Data for the task below:

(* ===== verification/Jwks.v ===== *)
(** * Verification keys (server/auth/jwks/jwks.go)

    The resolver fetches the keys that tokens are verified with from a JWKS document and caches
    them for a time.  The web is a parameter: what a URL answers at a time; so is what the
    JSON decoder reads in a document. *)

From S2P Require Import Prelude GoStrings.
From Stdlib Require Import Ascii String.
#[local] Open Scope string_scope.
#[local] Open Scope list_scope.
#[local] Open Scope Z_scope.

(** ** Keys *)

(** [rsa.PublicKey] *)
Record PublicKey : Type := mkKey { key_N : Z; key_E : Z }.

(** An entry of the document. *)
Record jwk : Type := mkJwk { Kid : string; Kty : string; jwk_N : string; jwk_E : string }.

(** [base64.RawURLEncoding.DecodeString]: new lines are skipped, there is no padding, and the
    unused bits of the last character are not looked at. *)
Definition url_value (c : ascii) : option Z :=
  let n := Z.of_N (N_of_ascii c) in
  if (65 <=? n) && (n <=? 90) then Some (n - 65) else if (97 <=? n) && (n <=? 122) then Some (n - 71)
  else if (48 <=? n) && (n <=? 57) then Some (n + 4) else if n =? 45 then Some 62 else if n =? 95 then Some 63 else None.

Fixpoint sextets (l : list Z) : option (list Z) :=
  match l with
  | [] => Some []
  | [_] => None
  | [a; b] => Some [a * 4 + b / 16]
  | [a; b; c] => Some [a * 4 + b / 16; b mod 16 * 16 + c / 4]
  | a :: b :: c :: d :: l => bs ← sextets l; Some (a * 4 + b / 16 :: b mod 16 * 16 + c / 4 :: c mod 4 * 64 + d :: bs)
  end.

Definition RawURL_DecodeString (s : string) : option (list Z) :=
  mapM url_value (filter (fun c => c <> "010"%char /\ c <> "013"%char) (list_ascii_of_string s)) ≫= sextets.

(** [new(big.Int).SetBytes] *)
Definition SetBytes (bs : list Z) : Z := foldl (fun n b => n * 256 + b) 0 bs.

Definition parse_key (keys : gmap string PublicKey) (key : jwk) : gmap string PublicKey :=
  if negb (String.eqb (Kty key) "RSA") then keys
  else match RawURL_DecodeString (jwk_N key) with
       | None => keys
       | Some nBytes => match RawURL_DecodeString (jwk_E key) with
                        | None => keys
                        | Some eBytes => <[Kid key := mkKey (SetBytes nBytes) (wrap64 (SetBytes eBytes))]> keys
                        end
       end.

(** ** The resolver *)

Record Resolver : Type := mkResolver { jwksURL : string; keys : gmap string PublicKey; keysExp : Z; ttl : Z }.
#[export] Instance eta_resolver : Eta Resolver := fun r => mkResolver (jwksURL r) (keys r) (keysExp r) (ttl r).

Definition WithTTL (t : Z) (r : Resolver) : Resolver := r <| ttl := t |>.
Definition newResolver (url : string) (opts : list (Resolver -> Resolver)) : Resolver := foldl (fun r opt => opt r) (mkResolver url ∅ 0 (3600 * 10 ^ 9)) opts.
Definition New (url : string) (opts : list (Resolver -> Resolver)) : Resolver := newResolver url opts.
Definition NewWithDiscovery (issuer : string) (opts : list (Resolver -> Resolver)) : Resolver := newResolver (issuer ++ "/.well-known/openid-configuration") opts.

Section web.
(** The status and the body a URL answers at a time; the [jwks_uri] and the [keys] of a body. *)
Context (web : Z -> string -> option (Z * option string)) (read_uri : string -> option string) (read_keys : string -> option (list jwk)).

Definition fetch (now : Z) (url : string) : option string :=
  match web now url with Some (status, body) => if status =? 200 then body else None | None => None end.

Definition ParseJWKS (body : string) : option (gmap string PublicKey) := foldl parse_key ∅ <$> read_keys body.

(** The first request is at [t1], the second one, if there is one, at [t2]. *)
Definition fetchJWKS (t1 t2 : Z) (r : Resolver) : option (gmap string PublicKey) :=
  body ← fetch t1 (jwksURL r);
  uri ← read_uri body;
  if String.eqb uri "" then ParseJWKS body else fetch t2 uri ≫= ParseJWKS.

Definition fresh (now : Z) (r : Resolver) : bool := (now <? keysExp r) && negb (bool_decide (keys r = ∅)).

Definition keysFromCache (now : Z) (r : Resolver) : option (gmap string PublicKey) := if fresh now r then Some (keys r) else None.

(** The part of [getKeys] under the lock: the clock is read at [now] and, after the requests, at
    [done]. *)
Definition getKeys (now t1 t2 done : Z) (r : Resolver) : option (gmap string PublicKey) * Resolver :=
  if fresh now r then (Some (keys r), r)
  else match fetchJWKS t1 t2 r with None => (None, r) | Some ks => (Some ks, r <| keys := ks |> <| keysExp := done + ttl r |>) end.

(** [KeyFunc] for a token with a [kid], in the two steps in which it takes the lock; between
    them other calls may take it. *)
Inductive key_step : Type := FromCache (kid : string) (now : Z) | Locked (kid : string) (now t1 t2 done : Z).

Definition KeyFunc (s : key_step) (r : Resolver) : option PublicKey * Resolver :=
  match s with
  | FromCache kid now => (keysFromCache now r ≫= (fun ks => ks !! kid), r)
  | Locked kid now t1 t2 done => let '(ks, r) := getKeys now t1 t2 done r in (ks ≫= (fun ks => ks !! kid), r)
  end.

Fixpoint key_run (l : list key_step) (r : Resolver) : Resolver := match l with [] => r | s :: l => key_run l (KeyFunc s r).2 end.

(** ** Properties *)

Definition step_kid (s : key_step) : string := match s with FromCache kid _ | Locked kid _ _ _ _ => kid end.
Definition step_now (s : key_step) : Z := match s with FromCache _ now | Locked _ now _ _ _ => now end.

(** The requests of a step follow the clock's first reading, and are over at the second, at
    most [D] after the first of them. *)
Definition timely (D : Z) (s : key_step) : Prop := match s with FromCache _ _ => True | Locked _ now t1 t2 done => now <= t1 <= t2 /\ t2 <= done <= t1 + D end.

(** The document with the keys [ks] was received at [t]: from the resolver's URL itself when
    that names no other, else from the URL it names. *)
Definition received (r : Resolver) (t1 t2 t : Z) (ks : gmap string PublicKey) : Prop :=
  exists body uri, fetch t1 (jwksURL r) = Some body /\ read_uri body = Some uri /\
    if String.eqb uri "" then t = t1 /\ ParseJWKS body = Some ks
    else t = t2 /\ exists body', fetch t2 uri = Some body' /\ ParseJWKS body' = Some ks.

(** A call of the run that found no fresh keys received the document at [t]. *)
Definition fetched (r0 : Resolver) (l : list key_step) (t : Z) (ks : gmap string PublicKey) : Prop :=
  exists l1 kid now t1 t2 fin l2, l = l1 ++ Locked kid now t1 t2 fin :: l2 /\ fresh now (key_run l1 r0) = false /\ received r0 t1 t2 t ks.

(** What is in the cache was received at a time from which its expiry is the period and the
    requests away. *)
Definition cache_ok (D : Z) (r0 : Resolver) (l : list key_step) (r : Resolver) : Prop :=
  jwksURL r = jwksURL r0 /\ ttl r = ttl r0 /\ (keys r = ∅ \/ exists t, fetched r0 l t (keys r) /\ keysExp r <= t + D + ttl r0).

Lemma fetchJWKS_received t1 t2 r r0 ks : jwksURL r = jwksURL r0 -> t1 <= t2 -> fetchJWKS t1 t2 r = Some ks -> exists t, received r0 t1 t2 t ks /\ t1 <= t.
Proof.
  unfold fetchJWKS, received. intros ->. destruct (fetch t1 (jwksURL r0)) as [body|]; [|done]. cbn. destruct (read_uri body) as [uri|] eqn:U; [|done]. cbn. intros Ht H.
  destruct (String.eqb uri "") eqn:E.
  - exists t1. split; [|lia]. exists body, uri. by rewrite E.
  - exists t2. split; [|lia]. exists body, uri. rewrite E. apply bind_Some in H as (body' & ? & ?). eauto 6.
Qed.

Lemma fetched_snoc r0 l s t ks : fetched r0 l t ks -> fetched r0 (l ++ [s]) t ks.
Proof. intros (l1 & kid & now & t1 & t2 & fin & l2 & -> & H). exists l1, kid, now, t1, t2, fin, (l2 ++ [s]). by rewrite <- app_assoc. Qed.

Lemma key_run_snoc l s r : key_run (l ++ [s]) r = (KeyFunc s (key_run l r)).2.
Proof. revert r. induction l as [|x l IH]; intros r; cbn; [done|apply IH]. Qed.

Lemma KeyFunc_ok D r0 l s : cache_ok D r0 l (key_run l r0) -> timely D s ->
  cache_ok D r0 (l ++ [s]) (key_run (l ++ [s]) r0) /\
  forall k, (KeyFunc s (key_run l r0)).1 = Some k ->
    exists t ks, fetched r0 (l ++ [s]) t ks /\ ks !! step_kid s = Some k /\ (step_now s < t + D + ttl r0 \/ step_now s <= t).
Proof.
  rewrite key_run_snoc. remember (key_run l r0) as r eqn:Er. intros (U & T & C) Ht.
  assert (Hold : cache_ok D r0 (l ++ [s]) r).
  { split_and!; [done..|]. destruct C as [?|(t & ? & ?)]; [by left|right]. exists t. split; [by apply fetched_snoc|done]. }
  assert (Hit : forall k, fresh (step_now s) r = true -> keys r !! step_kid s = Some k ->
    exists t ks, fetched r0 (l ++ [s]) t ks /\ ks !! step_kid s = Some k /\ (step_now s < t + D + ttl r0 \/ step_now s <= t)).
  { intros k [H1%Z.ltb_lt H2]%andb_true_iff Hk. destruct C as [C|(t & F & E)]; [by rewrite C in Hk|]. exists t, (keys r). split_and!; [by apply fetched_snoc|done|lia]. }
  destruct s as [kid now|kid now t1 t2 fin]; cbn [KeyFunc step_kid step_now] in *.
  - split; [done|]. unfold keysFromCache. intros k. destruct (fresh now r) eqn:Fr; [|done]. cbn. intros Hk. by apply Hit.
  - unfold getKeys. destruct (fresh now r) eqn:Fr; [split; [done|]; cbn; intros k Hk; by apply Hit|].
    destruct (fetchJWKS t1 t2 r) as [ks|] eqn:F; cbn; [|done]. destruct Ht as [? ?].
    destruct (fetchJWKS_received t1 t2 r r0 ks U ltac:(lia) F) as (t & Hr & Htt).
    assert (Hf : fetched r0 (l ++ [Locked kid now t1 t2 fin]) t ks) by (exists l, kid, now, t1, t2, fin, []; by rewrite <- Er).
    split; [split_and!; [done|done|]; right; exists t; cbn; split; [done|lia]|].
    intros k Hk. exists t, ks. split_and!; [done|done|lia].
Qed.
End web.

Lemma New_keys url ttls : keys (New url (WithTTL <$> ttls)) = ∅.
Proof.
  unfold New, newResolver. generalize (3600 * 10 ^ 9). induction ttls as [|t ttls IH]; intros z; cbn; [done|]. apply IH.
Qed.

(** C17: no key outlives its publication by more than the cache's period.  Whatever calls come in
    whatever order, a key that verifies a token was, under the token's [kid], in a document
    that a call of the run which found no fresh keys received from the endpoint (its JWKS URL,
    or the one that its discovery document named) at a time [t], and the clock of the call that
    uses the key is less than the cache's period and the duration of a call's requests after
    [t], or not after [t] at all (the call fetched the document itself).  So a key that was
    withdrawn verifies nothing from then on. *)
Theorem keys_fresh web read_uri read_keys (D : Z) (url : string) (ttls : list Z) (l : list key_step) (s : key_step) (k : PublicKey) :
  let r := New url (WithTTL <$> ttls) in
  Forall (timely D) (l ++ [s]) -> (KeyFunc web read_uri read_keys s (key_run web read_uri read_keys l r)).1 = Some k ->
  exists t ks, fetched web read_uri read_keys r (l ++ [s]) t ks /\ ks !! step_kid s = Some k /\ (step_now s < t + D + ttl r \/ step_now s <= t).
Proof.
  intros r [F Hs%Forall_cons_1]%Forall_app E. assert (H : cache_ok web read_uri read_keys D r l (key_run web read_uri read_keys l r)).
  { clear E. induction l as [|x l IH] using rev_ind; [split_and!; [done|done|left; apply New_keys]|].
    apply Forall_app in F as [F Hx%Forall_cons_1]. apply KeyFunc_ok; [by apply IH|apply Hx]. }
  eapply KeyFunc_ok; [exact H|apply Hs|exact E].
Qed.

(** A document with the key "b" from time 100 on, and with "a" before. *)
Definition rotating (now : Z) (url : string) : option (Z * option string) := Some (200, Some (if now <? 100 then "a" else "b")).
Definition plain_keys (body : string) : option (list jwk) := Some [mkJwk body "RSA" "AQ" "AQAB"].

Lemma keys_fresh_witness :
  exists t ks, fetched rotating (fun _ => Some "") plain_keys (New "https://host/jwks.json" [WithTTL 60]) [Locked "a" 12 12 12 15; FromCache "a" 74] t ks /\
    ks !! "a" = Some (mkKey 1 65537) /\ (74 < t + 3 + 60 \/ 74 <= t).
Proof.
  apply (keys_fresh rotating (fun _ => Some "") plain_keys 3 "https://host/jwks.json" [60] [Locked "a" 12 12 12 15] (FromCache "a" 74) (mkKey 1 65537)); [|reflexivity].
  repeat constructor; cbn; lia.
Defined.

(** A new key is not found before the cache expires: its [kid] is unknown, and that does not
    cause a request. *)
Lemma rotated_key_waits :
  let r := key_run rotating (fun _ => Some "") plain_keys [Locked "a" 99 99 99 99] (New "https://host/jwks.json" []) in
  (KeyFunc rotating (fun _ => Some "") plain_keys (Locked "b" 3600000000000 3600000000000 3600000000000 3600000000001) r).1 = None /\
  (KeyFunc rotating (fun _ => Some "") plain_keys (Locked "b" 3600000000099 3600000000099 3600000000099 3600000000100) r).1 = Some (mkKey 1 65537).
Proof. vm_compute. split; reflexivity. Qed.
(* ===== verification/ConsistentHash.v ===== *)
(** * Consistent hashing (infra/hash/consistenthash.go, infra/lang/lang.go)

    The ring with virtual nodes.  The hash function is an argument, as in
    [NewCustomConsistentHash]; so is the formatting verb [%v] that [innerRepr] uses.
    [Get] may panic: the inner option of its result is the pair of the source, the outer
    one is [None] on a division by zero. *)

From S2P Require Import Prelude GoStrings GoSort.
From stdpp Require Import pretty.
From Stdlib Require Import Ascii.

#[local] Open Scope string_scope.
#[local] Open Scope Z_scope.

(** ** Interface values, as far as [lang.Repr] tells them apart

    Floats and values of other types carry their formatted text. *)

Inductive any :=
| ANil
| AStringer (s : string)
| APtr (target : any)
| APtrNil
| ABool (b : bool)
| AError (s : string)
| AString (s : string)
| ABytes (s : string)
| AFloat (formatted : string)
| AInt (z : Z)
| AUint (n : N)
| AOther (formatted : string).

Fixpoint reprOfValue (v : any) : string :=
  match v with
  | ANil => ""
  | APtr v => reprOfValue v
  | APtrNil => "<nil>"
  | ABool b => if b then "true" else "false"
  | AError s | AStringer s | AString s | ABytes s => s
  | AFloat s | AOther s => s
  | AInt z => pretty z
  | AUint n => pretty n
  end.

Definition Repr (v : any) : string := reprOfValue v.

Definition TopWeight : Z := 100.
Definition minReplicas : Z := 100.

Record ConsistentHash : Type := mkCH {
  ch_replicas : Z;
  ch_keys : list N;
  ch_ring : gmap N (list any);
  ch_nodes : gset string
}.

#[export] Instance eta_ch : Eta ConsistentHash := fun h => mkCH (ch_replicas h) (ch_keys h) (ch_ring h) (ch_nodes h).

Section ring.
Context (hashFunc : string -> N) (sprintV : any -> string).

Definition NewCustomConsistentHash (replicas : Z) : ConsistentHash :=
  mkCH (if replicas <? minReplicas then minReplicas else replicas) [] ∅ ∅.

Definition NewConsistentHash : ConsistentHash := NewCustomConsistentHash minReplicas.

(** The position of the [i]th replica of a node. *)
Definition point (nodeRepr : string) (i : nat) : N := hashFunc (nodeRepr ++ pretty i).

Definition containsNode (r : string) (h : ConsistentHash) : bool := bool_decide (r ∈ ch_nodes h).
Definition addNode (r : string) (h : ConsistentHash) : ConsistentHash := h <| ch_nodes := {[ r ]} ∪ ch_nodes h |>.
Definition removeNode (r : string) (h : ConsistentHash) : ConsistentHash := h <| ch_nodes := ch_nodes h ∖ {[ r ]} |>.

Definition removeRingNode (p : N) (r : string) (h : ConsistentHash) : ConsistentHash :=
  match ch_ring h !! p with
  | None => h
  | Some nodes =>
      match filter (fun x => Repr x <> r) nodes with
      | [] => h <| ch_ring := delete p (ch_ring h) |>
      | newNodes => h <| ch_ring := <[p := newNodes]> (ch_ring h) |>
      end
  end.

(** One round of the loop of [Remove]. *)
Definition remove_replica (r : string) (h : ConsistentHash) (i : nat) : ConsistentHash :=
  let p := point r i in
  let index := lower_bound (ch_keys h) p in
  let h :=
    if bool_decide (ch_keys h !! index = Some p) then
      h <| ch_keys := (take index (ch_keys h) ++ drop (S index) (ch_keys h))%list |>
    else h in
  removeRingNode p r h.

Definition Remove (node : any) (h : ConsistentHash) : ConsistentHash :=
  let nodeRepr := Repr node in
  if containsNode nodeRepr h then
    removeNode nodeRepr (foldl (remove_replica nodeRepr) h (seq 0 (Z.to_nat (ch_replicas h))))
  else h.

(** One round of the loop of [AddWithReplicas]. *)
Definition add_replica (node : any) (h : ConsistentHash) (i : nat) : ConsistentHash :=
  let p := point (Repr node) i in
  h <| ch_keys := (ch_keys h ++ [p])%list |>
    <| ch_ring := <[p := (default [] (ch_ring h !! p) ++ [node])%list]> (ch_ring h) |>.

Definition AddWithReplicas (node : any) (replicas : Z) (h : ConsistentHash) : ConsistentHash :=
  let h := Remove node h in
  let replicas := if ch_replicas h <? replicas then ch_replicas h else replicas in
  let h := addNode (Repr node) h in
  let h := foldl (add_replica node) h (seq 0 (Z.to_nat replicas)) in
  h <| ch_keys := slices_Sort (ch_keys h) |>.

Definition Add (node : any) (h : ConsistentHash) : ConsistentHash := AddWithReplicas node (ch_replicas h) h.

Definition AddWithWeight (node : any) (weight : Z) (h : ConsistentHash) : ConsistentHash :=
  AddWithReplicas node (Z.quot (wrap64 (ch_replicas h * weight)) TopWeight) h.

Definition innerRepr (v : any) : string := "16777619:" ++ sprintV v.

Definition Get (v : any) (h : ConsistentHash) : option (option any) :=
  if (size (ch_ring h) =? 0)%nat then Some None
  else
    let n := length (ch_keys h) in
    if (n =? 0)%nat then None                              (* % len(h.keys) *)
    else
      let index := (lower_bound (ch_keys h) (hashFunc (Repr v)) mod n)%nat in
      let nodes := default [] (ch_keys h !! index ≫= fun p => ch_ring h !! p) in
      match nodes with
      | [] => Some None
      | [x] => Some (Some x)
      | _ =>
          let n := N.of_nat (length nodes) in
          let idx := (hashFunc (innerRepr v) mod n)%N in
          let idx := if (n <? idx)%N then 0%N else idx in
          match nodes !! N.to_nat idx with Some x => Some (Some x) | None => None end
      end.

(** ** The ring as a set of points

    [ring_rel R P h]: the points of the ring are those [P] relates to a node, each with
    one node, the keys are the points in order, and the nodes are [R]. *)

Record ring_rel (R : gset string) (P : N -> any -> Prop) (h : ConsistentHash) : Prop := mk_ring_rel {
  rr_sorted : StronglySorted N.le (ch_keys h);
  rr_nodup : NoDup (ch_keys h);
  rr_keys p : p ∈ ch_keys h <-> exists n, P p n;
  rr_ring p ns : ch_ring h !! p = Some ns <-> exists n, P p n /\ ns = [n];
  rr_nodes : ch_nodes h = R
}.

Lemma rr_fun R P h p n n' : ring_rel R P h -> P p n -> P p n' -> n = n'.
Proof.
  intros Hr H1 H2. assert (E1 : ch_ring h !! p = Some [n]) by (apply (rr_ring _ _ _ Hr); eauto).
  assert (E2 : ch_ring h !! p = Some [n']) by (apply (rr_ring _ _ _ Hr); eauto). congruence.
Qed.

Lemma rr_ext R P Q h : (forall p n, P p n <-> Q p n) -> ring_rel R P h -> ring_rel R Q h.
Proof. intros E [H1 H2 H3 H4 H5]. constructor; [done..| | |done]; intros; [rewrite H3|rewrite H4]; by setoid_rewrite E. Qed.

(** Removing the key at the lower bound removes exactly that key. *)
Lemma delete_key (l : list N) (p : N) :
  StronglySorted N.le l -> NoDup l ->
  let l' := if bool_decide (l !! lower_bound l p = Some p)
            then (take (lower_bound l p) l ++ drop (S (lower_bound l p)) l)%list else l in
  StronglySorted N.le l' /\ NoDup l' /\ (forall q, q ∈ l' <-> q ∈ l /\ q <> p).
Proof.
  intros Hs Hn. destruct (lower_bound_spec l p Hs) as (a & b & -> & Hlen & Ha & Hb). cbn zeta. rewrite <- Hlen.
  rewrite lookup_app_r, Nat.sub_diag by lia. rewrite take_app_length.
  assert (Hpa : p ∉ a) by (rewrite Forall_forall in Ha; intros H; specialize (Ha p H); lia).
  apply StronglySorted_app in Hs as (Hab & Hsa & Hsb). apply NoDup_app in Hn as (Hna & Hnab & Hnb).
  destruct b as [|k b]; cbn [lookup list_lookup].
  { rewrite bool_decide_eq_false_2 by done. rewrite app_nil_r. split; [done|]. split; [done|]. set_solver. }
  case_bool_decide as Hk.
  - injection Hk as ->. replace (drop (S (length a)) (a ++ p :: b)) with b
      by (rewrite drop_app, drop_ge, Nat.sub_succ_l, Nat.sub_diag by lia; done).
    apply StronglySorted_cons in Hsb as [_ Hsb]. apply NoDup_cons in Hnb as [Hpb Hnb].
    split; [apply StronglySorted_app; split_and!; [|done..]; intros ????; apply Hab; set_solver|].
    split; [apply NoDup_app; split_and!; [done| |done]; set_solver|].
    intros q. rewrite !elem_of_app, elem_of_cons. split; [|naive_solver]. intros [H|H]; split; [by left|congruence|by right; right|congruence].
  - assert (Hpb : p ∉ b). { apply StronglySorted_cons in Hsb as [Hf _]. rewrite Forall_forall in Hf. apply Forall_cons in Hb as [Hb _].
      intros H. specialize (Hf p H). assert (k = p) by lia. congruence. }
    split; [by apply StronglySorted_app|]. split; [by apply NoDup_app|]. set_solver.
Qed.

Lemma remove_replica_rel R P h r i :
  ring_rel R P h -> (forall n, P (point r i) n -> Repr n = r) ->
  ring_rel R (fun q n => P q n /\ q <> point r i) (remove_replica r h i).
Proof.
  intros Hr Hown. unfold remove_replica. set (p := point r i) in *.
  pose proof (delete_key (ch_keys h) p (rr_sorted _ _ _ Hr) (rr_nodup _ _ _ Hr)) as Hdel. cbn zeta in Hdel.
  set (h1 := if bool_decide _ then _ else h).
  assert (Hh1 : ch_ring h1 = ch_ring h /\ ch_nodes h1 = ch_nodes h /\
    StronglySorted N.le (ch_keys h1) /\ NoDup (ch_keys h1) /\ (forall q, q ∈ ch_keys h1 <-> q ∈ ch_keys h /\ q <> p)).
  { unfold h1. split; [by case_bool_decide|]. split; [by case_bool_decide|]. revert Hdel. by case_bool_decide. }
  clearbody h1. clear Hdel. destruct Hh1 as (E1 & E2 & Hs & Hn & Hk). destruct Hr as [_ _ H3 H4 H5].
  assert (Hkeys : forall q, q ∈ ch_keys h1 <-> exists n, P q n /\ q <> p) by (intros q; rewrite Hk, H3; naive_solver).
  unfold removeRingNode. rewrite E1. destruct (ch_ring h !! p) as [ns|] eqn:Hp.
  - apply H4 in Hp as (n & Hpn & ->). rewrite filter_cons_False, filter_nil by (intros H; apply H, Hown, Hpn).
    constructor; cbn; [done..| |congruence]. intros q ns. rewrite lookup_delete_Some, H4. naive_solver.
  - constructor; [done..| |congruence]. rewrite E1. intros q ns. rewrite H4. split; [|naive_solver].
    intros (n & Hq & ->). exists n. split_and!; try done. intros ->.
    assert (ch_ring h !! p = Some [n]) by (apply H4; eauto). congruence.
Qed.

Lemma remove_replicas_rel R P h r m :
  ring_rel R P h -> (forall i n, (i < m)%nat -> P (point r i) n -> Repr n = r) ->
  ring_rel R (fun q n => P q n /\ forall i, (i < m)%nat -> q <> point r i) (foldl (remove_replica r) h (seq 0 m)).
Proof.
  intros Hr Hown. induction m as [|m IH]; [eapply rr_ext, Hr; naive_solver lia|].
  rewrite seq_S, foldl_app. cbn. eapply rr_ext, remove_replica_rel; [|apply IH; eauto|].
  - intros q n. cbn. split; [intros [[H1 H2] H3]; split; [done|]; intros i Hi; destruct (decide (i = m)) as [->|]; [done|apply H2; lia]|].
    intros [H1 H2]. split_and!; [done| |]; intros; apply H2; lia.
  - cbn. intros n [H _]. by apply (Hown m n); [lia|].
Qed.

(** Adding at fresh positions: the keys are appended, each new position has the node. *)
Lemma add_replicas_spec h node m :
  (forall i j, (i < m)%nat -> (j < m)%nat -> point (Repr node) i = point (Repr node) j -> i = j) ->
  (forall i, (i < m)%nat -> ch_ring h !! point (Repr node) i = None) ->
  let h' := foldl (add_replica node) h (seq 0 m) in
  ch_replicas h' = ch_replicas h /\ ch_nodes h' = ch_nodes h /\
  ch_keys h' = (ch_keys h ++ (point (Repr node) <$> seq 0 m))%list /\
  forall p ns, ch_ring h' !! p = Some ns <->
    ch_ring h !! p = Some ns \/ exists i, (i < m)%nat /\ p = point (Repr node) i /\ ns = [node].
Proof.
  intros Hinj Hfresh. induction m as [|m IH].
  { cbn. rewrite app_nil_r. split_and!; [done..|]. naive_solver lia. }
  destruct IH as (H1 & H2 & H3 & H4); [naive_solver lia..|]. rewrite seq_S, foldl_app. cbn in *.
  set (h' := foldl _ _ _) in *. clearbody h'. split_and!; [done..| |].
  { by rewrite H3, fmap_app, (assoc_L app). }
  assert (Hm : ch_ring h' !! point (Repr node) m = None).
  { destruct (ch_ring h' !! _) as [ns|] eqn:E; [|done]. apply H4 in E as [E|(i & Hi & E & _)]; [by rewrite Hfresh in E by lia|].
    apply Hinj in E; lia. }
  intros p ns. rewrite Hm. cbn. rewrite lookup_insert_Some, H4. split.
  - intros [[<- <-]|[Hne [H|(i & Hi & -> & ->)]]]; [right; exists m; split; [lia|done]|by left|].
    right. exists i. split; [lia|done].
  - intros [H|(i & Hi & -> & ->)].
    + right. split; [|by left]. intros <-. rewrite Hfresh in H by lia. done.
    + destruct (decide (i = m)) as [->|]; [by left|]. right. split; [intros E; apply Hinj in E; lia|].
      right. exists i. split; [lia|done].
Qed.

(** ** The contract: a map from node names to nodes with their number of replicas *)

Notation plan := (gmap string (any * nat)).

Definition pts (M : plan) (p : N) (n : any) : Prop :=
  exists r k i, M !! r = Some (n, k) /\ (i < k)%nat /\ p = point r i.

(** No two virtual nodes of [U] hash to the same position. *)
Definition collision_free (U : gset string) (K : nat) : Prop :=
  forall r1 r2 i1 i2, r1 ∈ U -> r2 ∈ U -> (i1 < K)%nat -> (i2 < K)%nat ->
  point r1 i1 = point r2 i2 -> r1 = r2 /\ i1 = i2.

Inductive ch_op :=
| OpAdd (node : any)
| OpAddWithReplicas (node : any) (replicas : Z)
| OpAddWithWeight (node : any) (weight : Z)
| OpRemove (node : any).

End of Data for the task.

**Problem details:** Go to the line in the material above that contains "unfold h1. split;" and copy exactly from there through the line that contains "- constructor; [done..|", stopping after it.

**Answer box:**
  { unfold h1. split; [by case_bool_decide|]. split; [by case_bool_decide|]. revert Hdel. by case_bool_decide. }
  clearbody h1. clear Hdel. destruct Hh1 as (E1 & E2 & Hs & Hn & Hk). destruct Hr as [_ _ H3 H4 H5].
  assert (Hkeys : forall q, q ∈ ch_keys h1 <-> exists n, P q n /\ q <> p) by (intros q; rewrite Hk, H3; naive_solver).
  unfold removeRingNode. rewrite E1. destruct (ch_ring h !! p) as [ns|] eqn:Hp.
  - apply H4 in Hp as (n & Hpn & ->). rewrite filter_cons_False, filter_nil by (intros H; apply H, Hown, Hpn).
    constructor; cbn; [done..| |congruence]. intros q ns. rewrite lookup_delete_Some, H4. naive_solver.
  - constructor; [done..| |congruence]. rewrite E1. intros q ns. rewrite H4. split; [|naive_solver].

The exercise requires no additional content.